Task requirements. Search the records for the string "Definition" and copy every line where it turns up.

====== Data records

(* ===== verification/UsageStore.v ===== *)
(** * Executions of the usage database

    The identity poller, the burn recorders and the seat bookkeeping work on one database
    in any order; every operation may fail or panic half way. *)
From Stdlib Require Import ZArith Lia Bool String List.
From stdpp Require Import base tactics list strings gmap relations.
From S2P Require Import Prelude Text Table Clock Json UsageDb UsageIdentity UsageBurn SeatSessions.
From S2P Require Import Demo DemoUsage UsageIdentityProps UsageBurnProps.

Inductive usage_op : Type :=
| OpObserve (p : Provider) (i : option AccountIdentity) (at_ : Z) (previous bootstrap : option Z)
| OpEnsureAccount (i : AccountIdentity) (at_ : Z)
| OpBootstrap (p : Provider) (earliest : Z)
| OpForAccount (key : string) (windows : list BurnWindowSample) (source : string) (at_ : Z)
| OpForProvider (p : Provider) (windows : list BurnWindowSample) (source : string) (at_ : Z)
| OpStatusline (at_ : Z) (p5 : option f64) (r5 : option string) (p7 : option f64) (r7 : option string)
| OpJsonFile (path : string) (file : file_read)
| OpCodexEvent (event : list (string * json)) (received_at : Z)
| OpAppend (seat provider session : string) (artifact : option string)
| OpAppendBatch (sessions : list SeatSessionIdentity).

Section Executions.
Context {T : TimeCrate} {U : UsageTime} {E : Env} {J : JsonParser}.

Definition run_usage (op : usage_op) : UM unit :=
  match op with
  | OpObserve p i t prev boot => record_observation p i t prev boot ;;; ret tt
  | OpEnsureAccount i t => ensure_account i t
  | OpBootstrap p t => ensure_bootstrap_interval p t ;;; ret tt
  | OpForAccount key ws source t => record_for_account key ws source t ;;; ret tt
  | OpForProvider p ws source t => record_for_provider p ws source t ;;; ret tt
  | OpStatusline t p5 r5 p7 r7 => record_claude_statusline t p5 r5 p7 r7 ;;; ret tt
  | OpJsonFile path file => record_claude_json_file path file ;;; ret tt
  | OpCodexEvent event t => record_codex_event event t ;;; ret tt
  | OpAppend seat provider session artifact => append seat provider session artifact
  | OpAppendBatch sessions => append_batch sessions
  end.
(** One operation, however it ends. *)
Definition usage_step (w w' : world usage_db) : Prop := exists op, w' = snd (run_usage op w).
(** A prefix of an execution, evaluated. *)
Definition usage_runs (ops : list usage_op) (w : world usage_db) : world usage_db :=
  fold_left (fun w op => snd (run_usage op w)) ops w.
Lemma usage_runs_steps ops w : rtc usage_step w (usage_runs ops w).
Proof.
  revert w. induction ops as [|op ops IH]; intros w; cbn; [done|]. eapply rtc_l; [by exists op|]. apply IH.
Qed.

(** Everything the database promises across operations. *)
Record usage_promise (d d' : usage_db) : Prop := {
  promise_wf : usage_wf d -> usage_wf d';
  promise_seats : seats_wf (seat_sessions d) -> seats_wf (seat_sessions d');
  promise_samples : burn_samples d `prefix_of` burn_samples d';
  promise_accounts : forall k, account_exists k d = true -> account_exists k d' = true;
  promise_claims : forall r, In r (seat_sessions d) -> unassigned_row r = false ->
    exists r', In r' (seat_sessions d') /\ row_kept r r' }.

Lemma promise_of_usage d d' : usage_safe d d' -> usage_promise d d'.
Proof.
  intros (H1 & H2 & H3 & H4). split; rewrite ?H4; auto. intros r Hin _. exists r. split; [done|apply row_kept_refl].
Qed.
Lemma usage_wf_seats d t : usage_wf d -> usage_wf (d <| seat_sessions := t |>).
Proof. intros []. by split. Qed.
Lemma promise_of_seats d d' : seats_safe d d' -> usage_promise d d'.
Proof.
  intros [H1 H2 H3]. split; [|auto| | |auto]; rewrite H3; [apply usage_wf_seats|done|done].
Qed.
Lemma seats_promise {A} (m : UM A) : steps (on_db seats_safe) m -> forall w, usage_promise (w_db w) (w_db (snd (m w))).
Proof. intros H w. apply promise_of_seats, H. Qed.

Lemma run_usage_promise op w : usage_promise (w_db w) (w_db (snd (run_usage op w))).
Proof.
  destruct op; cbn [run_usage];
    first [apply seats_promise; first [apply append_safe|apply append_batch_safe]
          |apply promise_of_usage; revert w; match goal with |- forall w, usage_safe _ (w_db (snd (?m w))) =>
             change (steps (on_db usage_safe) m) end;
           repeat (apply steps_bind; [tc_solve| |intros; apply steps_ret; tc_solve]);
           first [apply record_observation_safe|apply ensure_account_safe|apply ensure_bootstrap_safe
                 |apply record_for_account_safe|apply record_for_provider_safe|apply statusline_safe
                 |apply json_file_safe|apply codex_event_safe]].
Qed.

Lemma empty_usage_wf : usage_wf empty_usage_db /\ seats_wf (seat_sessions empty_usage_db).
Proof. split; split; cbn; try done; constructor. Qed.

(** C11: In every state the usage database reaches from an empty one, through any operations that
    succeed, fail or panic, its keys are unique, at most one account per provider is current,
    every row's account exists, every sample lies between 0 and 100 percent and is the only
    one of its window, source and instant, and no session is both claimed and unassigned. *)
Theorem usage_database_wf k w : rtc usage_step (World empty_usage_db k) w ->
  usage_wf (w_db w) /\ seats_wf (seat_sessions (w_db w)).
Proof.
  intros H. remember (World empty_usage_db k) as w0 eqn:E0.
  assert (usage_wf (w_db w0) /\ seats_wf (seat_sessions (w_db w0))) as H0 by (subst; apply empty_usage_wf).
  clear E0. induction H as [w|w1 w2 w3 [op ->] _ IH]; [done|]. apply IH. destruct H0.
  split; [by apply (promise_wf _ _ (run_usage_promise op w1))|by apply (promise_seats _ _ (run_usage_promise op w1))].
Qed.

(** C26: Nothing recorded is lost: across any operations the samples only grow at the end,
    accounts stay, and a session claimed by a seat stays claimed by it with the time it was
    first seen; only a missing artifact path is filled in. *)
Theorem usage_history_kept w w' : rtc usage_step w w' ->
  burn_samples (w_db w) `prefix_of` burn_samples (w_db w')
  /\ (forall k, account_exists k (w_db w) = true -> account_exists k (w_db w') = true)
  /\ (forall r, In r (seat_sessions (w_db w)) -> ss_seat_id r <> UNASSIGNED ->
        exists r', In r' (seat_sessions (w_db w')) /\ row_kept r r').
Proof.
  induction 1 as [w|w1 w2 w3 [op ->] _ (IH1 & IH2 & IH3)].
  - split; [done|]. split; [done|]. intros r Hin _. exists r. split; [done|apply row_kept_refl].
  - pose proof (run_usage_promise op w1) as [_ _ Hs Ha Hc]. split; [by etransitivity|]. split; [auto|].
    intros r Hin Hu. destruct (Hc r Hin) as (r' & Hin' & a & -> & Hk); [by apply String.eqb_neq|].
    destruct (IH3 _ Hin') as (r'' & Hin'' & a' & -> & Hk'); [done|]. exists (r <| ss_artifact_path := a' |>).
    split; [exact Hin''|]. exists a'. split; [done|]. cbn in Hk'. destruct Hk as [|Hk]; [by left|].
    destruct Hk' as [Hk'|Hk']; [left|right]; congruence.
Qed.

(** C39: Appending a session to a seat returns, and the claimed sessions are exactly those of
    before and the new one, when seat, provider and session are not blank, the time of the call
    can be written, and the database holds this session under no other provider; the other
    sessions may be held under any. *)
Theorem seat_append_claims seat provider session artifact w now :
  is_blank seat = false -> is_blank provider = false -> is_blank session = false ->
  format_rfc3339 (env_now (w_tick w)) = Some now ->
  no_other_provider (trim provider) (trim session) (seat_sessions (w_db w)) ->
  exists w', append seat provider session artifact w = (Ok tt, w')
    /\ claims (seat_sessions (w_db w')) = claims (seat_sessions (w_db w)) ∪ {[ (trim provider, trim session) ]}.
Proof.
  intros H1 H2 H3 Hnow Hone. unfold is_blank in *. unfold append, required_text.
  destruct w as [d k]. unfold bind at 1. rewrite H1. cbn [ret]. unfold bind at 1. rewrite H2. cbn [ret].
  unfold bind at 1. rewrite H3. cbn [ret]. unfold transaction, seat_timestamp, now_utc, bind, tick, ret, expect.
  cbn [w_db w_tick] in *. rewrite Hnow. cbv beta iota delta [ret]. rewrite append_identity_run. eexists. split; [reflexivity|]. cbn. by apply appended_claims.
Qed.
End Executions.

(** ** Runs *)
#[local] Instance no_json : JsonParser := {| parse_json := fun _ => None; json_text := fun _ => ""%string |}.

Definition demo_window : BurnWindowSample :=
  MkWindow "session_5h" None 300 (f64_of_Z 40) (seconds 20000) None None.
(** Alice logs in, a sample is recorded twice, her session is found, then claimed. *)
Definition demo_usage_ops : list usage_op :=
  [OpObserve Claude (Some alice) (seconds 10) None None;
   OpForProvider Claude [demo_window] "statusline" (seconds 12);
   OpForProvider Claude [demo_window] "statusline" (seconds 12);
   OpAppend "unassigned" "claude" "s1" None;
   OpAppend "seat1" "claude" "s1" (Some "/tmp/a.jsonl"%string)].
Definition demo_usage_end : world usage_db := usage_runs demo_usage_ops (World empty_usage_db 0).

Lemma demo_usage_state :
  length (burn_samples (w_db demo_usage_end)) = 1%nat
  /\ map seat_key (seat_sessions (w_db demo_usage_end)) = [("seat1", "s1")]%string.
Proof. vm_compute. done. Qed.
Lemma usage_database_wf_witness :
  usage_wf (w_db demo_usage_end) /\ seats_wf (seat_sessions (w_db demo_usage_end)).
Proof. apply (usage_database_wf 0). apply usage_runs_steps. Defined.

Definition demo_before_claim : world usage_db := usage_runs (take 3 demo_usage_ops) (World empty_usage_db 0).
Lemma usage_history_kept_witness :
  burn_samples (w_db demo_before_claim) `prefix_of` burn_samples (w_db (usage_runs (drop 3 demo_usage_ops) demo_before_claim)).
Proof. apply (usage_history_kept demo_before_claim). apply usage_runs_steps. Defined.

Definition demo_seats : world usage_db :=
  World (UsageDb [] [] [] [] [SeatRow "seat1" "claude" "s1" None "1" "1"; SeatRow "seat2" "codex" "s1" None "1" "1"]) 0.
Lemma seat_append_claims_witness :
  exists w', append "seat2" "codex" " s2 " None demo_seats = (Ok tt, w')
    /\ claims (seat_sessions (w_db w')) = claims (seat_sessions (w_db demo_seats)) ∪ {[ ("codex", "s2")%string ]}.
Proof.
  apply (seat_append_claims "seat2" "codex" " s2 " None demo_seats (show_Z (env_now 0))); [done..|].
  intros r [<-|[<-|[]]]; vm_compute; congruence.
Defined.

(** *** Behaviour the code does not mean to have *)
(** A rate-limit event whose window lasts [minutes] minutes. *)
Definition window_event (mins : Z) : list (string * json) :=
  [("payload", JObject [("rate_limits", JObject [("primary", JObject
      [("resets_at", JNumber (PosInt 2000)); ("used_percent", JNumber (PosInt 50));
       ("window_minutes", JNumber (PosInt mins))])])]);
   ("type", JString "account_rate_limits_updated")]%string.
Definition codex_user : AccountIdentity := MkIdentity Codex "bob" None None None.
Definition codex_logged_in : world usage_db :=
  usage_runs [OpObserve Codex (Some codex_user) (seconds 10) None None] (World empty_usage_db 0).

(** A Codex event with an absurd window length is not refused: recording it panics, although
    the same event with a sensible length is recorded. *)
Theorem huge_window_panics :
  fst (record_codex_event (window_event 300) (seconds 20) codex_logged_in) = Ok 1%nat
  /\ fst (record_codex_event (window_event 1000000000000) (seconds 20) codex_logged_in) = Panic.
Proof. vm_compute. done. Qed.

(** A session can lose its record: when a seat that already holds the same session id
    under another provider claims it, the unassigned row is deleted and nothing is added. *)
Theorem seat_claim_lost :
  let w := usage_runs [OpAppend "seat1" "codex" "s1" None; OpAppend "unassigned" "claude" "s1" None]
             (World empty_usage_db 0) in
  let w' := snd (append "seat1" "claude" "s1" None w) in
  fst (append "seat1" "claude" "s1" None w) = Ok tt
  /\ map (fun r => (ss_seat_id r, ss_provider r)) (seat_sessions (w_db w))
     = [("seat1", "codex"); ("unassigned", "claude")]%string
  /\ map (fun r => (ss_seat_id r, ss_provider r)) (seat_sessions (w_db w')) = [("seat1", "codex")]%string.
Proof. vm_compute. done. Qed.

============

Reply to the task.
Definition run_usage (op : usage_op) : UM unit :=
Definition usage_step (w w' : world usage_db) : Prop := exists op, w' = snd (run_usage op w).
Definition usage_runs (ops : list usage_op) (w : world usage_db) : world usage_db :=
Definition demo_window : BurnWindowSample :=
Definition demo_usage_ops : list usage_op :=
Definition demo_usage_end : world usage_db := usage_runs demo_usage_ops (World empty_usage_db 0).
Definition demo_before_claim : world usage_db := usage_runs (take 3 demo_usage_ops) (World empty_usage_db 0).
Definition demo_seats : world usage_db :=
Definition window_event (mins : Z) : list (string * json) :=
Definition codex_user : AccountIdentity := MkIdentity Codex "bob" None None None.
Definition codex_logged_in : world usage_db :=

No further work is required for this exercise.